On 19 July 1984, Mary Manning, a 21-year-old cashier at Dunnes Stores on Henry Street in Dublin, refused to scan South African grapefruit at her till, following a union directive to boycott apartheid goods. After being suspended on the spot, her and ten colleagues, mostly young women, mostly teenagers, walked out and onto the picket line. Nimrod Sejake, a South African trade unionist and Militant supporter, living in exile in Ireland, was a regular presence on the picket line. He described apartheid to the strikers in unforgettable terms. Holding up his hand as though gripping a glass, he said: “You have to imagine South Africa as a pint of Guinness, the vast majority of it is black and a tiny minority is white, and like a freshly poured pint, the white sits firmly on top of the black.”

Yet the Irish establishment wanted no part of the struggle against Apartheid South Africa. The then Minister for Industry, John Bruton, pronounced: “The Government should not become involved in any activity designed to restrict imports from South Africa.” In other words, Ireland was making money from the inhumane apartheid system and those in power intended to keep it that way. The strikers held the line for nearly three years through poverty, intense Garda harassment and institutional betrayal. In 1987, their courage forced the Irish Government to ban the importation of all South African goods, making Ireland the first Western European state to do so.

Eleven young Dublin workers armed with nothing but their principles and each other helped bring down one of the most brutal racial regimes in modern history. That is the real Irish tradition of solidarity.

And as proclaimed in the 1991 Dublin film The Commitments, words that still carry truth and fire: “The Irish are the blacks of Europe. Say it loud: I’m black and I’m proud.” That is not merely a cinematic moment. It is a political statement. Cross-racial, working-class solidarity is not a foreign concept imported into Ireland; it is part of our own story.

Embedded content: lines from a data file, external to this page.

(** * Spherical-coordinate primitives of [utils/utils.py]

    A shallow embedding of [angle_between], [sph2vec], [vec2sph], [sphadj],
    [eleadj], [aziadj] and [vec2pol], together with the properties that the
    specification states about them.

    Numbers are real numbers ([R]): the specification speaks about exact real
    arithmetic.  A numpy value is either a scalar (an immutable [float64]) or
    an array object living in a heap; the in-place operators of the source
    ([+=], [-=], masked assignment) write into that heap, the rebinding ones
    ([theta = np.pi - theta]) allocate a fresh object. *)

From Stdlib Require Import Reals Lra Lia List Bool Arith ZArith Zfloor.
Import ListNotations.
Local Open Scope R_scope.

(** ** Comparisons as booleans *)

Definition Rltb (x y : R) : bool := if Rlt_dec x y then true else false.
Definition Rgeb (x y : R) : bool := if Rge_dec x y then true else false.
Definition Reqb (x y : R) : bool := if Req_dec_T x y then true else false.

(** ** Outcomes

    [NonFinite] stands for a computation that leaves the real numbers (numpy
    yields [inf] or [nan] there and goes on); [Raise] for a Python exception;
    [OutOfFuel] for a [while] loop that has not finished within the iterations
    it was given. *)

Inductive exn : Type :=
| ScalarIndexing      (* masked indexing or item assignment on a float64 scalar *)
| BroadcastMismatch   (* operands could not be broadcast together *)
| MaskMismatch        (* boolean index did not match the indexed array *)
| IndexOutOfRange     (* index out of bounds *)
| NoneOperand.        (* None where an array or a number is needed *)

Inductive result (A : Type) : Type :=
| Ok (a : A)
| NonFinite
| Raise (e : exn)
| OutOfFuel.

Arguments Ok {A} a.
Arguments NonFinite {A}.
Arguments Raise {A} e.
Arguments OutOfFuel {A}.

Definition rbind {A B : Type} (r : result A) (k : A -> result B) : result B :=
  match r with
  | Ok a => k a
  | NonFinite => NonFinite
  | Raise e => Raise e
  | OutOfFuel => OutOfFuel
  end.

Notation "x <- r ;; k" := (rbind r (fun x => k))
  (at level 61, r at next level, right associativity).
Notation "' p <- r ;; k" := (rbind r (fun x => match x with p => k end))
  (at level 61, p pattern, r at next level, right associativity).

(** ** Library functions of numpy, over the reals *)

(** [a % b] on floats: the remainder has the sign of the divisor. *)
Definition np_mod (a b : R) : R := a - b * IZR (Zfloor (a / b)).

(** [np.arctan2(y, x)]: the angle of the point [(x, y)], in [(-pi, pi]]. *)
Definition arctan2 (y x : R) : R :=
  if Rlt_dec 0 x then atan (y / x)
  else if Rlt_dec x 0 then
    (if Rle_dec 0 y then atan (y / x) + PI else atan (y / x) - PI)
  else if Rlt_dec 0 y then PI / 2
  else if Rlt_dec y 0 then - (PI / 2)
  else 0.

(** [np.arccos]: [nan] outside [[-1, 1]]. *)
Definition arccos (x : R) : result R :=
  if Rle_dec (-1) x then if Rle_dec x 1 then Ok (acos x) else NonFinite
  else NonFinite.

(** Float division: [inf] or [nan] on a zero divisor. *)
Definition np_div (x y : R) : result R :=
  if Req_dec_T y 0 then NonFinite else Ok (x / y).

Definition sumsq (v : list R) : R := fold_right (fun x acc => x * x + acc) 0 v.

(** [la.norm] of a one-dimensional array. *)
Definition norm (v : list R) : R := sqrt (sumsq v).

(** The radius by which [vec2sph] divides: the norm, or 1 for the zero
    vector ([if rho == 0: rho = 1.]). *)
Definition radius (v : list R) : R :=
  if Req_dec_T (norm v) 0 then 1 else norm v.

(** ** The heap of array objects *)

Definition loc := nat.
Definition heap := list (list R).

Inductive ndval : Type :=
| Scalar (r : R)
| Array (a : loc).

(** An array object is named by its position in the heap.  A program only
    holds names of objects that exist; for a name beyond the heap [read] gives
    the empty array and [write] does nothing. *)
Definition read (h : heap) (a : loc) : list R := nth a h [].

Fixpoint write (h : heap) (a : loc) (l : list R) : heap :=
  match h, a with
  | [], _ => []
  | _ :: h', O => l :: h'
  | c :: h', S a' => c :: write h' a' l
  end.

Definition alloc (h : heap) (l : list R) : loc * heap := (length h, h ++ [l]).

(** The elements a reduction such as [.all()] or [np.all] ranges over. *)
Definition contents (h : heap) (v : ndval) : list R :=
  match v with
  | Scalar r => [r]
  | Array a => read h a
  end.

(** Two values are aliased when they are one and the same array object. *)
Definition aliased (v w : ndval) : Prop :=
  match v, w with
  | Array a, Array b => a = b
  | _, _ => False
  end.

(** The array object behind an argument, if any. *)
Definition object_of (o : option ndval) (b : loc) : Prop := o = Some (Array b).

(** [v'] is still the value [v] was: the same array object, or a scalar for a
    scalar. *)
Definition same_object (v v' : ndval) : Prop :=
  match v, v' with
  | Array a, Array b => a = b
  | Scalar _, Scalar _ => True
  | _, _ => False
  end.

Definition same_arg (o o' : option ndval) : Prop :=
  match o, o' with
  | Some v, Some v' => same_object v v'
  | None, None => True
  | _, _ => False
  end.

(** The arrays of [h] are found in [h'] as they were, except the ones that
    [passed] singles out. *)
Definition untouched (passed : loc -> Prop) (h h' : heap) : Prop :=
  (length h <= length h')%nat
  /\ forall b : loc, (b < length h)%nat -> ~ passed b -> read h' b = read h b.

(** Every element of an argument, if there is one, lies in [[lo, hi)]. *)
Definition within (lo hi : R) (h : heap) (o : option ndval) : Prop :=
  match o with
  | None => True
  | Some v => contents h v <> [] /\ Forall (fun x => lo <= x < hi) (contents h v)
  end.

(** [c - v]: a new value, a new object when [v] is an array. *)
Definition rsub (c : R) (v : ndval) (h : heap) : ndval * heap :=
  match v with
  | Scalar r => (Scalar (c - r), h)
  | Array a => let (a', h') := alloc h (map (fun x => c - x) (read h a)) in
               (Array a', h')
  end.

(** [v += c], and [v -= c] as [v += -c]: rebinding for a scalar, in place for
    an array. *)
Definition iadd (v : ndval) (c : R) (h : heap) : ndval * heap :=
  match v with
  | Scalar r => (Scalar (r + c), h)
  | Array a => (Array a, write h a (map (fun x => x + c) (read h a)))
  end.

(** [v[m(v)] = c - v[m(v)]]: the mask is taken on [v] itself. *)
Definition mask_rsub (c : R) (m : R -> bool) (v : ndval) (h : heap)
  : result heap :=
  match v with
  | Scalar _ => Raise ScalarIndexing
  | Array a =>
      Ok (write h a (map (fun x => if m x then c - x else x) (read h a)))
  end.

Fixpoint add_where (mask : list bool) (c : R) (l : list R) : list R :=
  match mask, l with
  | b :: mask', x :: l' => (if b then x + c else x) :: add_where mask' c l'
  | _, _ => l
  end.

(** [v[mask] += c] for a boolean array [mask]. *)
Definition mask_iadd (mask : list bool) (v : ndval) (c : R) (h : heap)
  : result heap :=
  match v with
  | Scalar _ => Raise ScalarIndexing
  | Array a =>
      if Nat.eqb (length mask) (length (read h a))
      then Ok (write h a (add_where mask c (read h a)))
      else Raise MaskMismatch
  end.

(** [np.all(phi)]: false for [None], otherwise every element is nonzero. *)
Definition np_all (phi : option ndval) (h : heap) : bool :=
  match phi with
  | None => false
  | Some p => forallb (fun x => negb (Reqb x 0)) (contents h p)
  end.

The Socialist Tradition We Must Reclaim

We have in our own history a socialist thinker whose analysis even predated Karl Marx but is silenced, in order to not disrupt the ‘inferior’ label placed upon Irish culture. As his brilliant work and analysis speaks with startling precision to our present moment. William Thompson of Cork, wrote in the 1820’s: “If accumulated capital of society remains in one set of hands and the productive power of creating wealth remains in another, the accumulated capital will be made use of in a contradictory manner to the natural laws of distribution and deprive the producers of the use of what their labour has produced.”

That is the system we are living under today. The richest 10% own half of all national wealth. The bottom 50% own less than 10%. This is not an accident or a failure, it is the intended outcome of a capitalist order that places private property rights and profit above human need, every single day.

As the Irish saying reminds us: Providence brought the potato blight, but the English ruling system caused the Famine. Landlords were maintained. Food exports continued. Irish lives were sacrificed to protect British capitalist profits. Any person today who fumes against that historic atrocity whilst defending the capitalist system that produced it, is in the deeply illogical position of denouncing an effect whose cause they actively support.

The system of capitalist property has not changed in its nature, only in its geography. It still selects profit over people. It still manufactures hate and division to protect itself. It still turns the oppressed against one another while the owning class watches safely from above.

The Choice Before Us

We must construct a cross-racial, working-class politics that confronts capitalism at its roots. We must use our history, in all its complexity, its heroism and its shame as our guide. We must fight for a socialist future in which Ireland’s abundant wealth and resources are owned and distributed justly among all who live and work here.

Abandon the reactionary behaviour of blaming those who arrive with less. Replace it with the historic Irish courage that has always struck at the root of oppression unflinchingly, without apology.

Our enemies have never lived below us. They have always lived above us.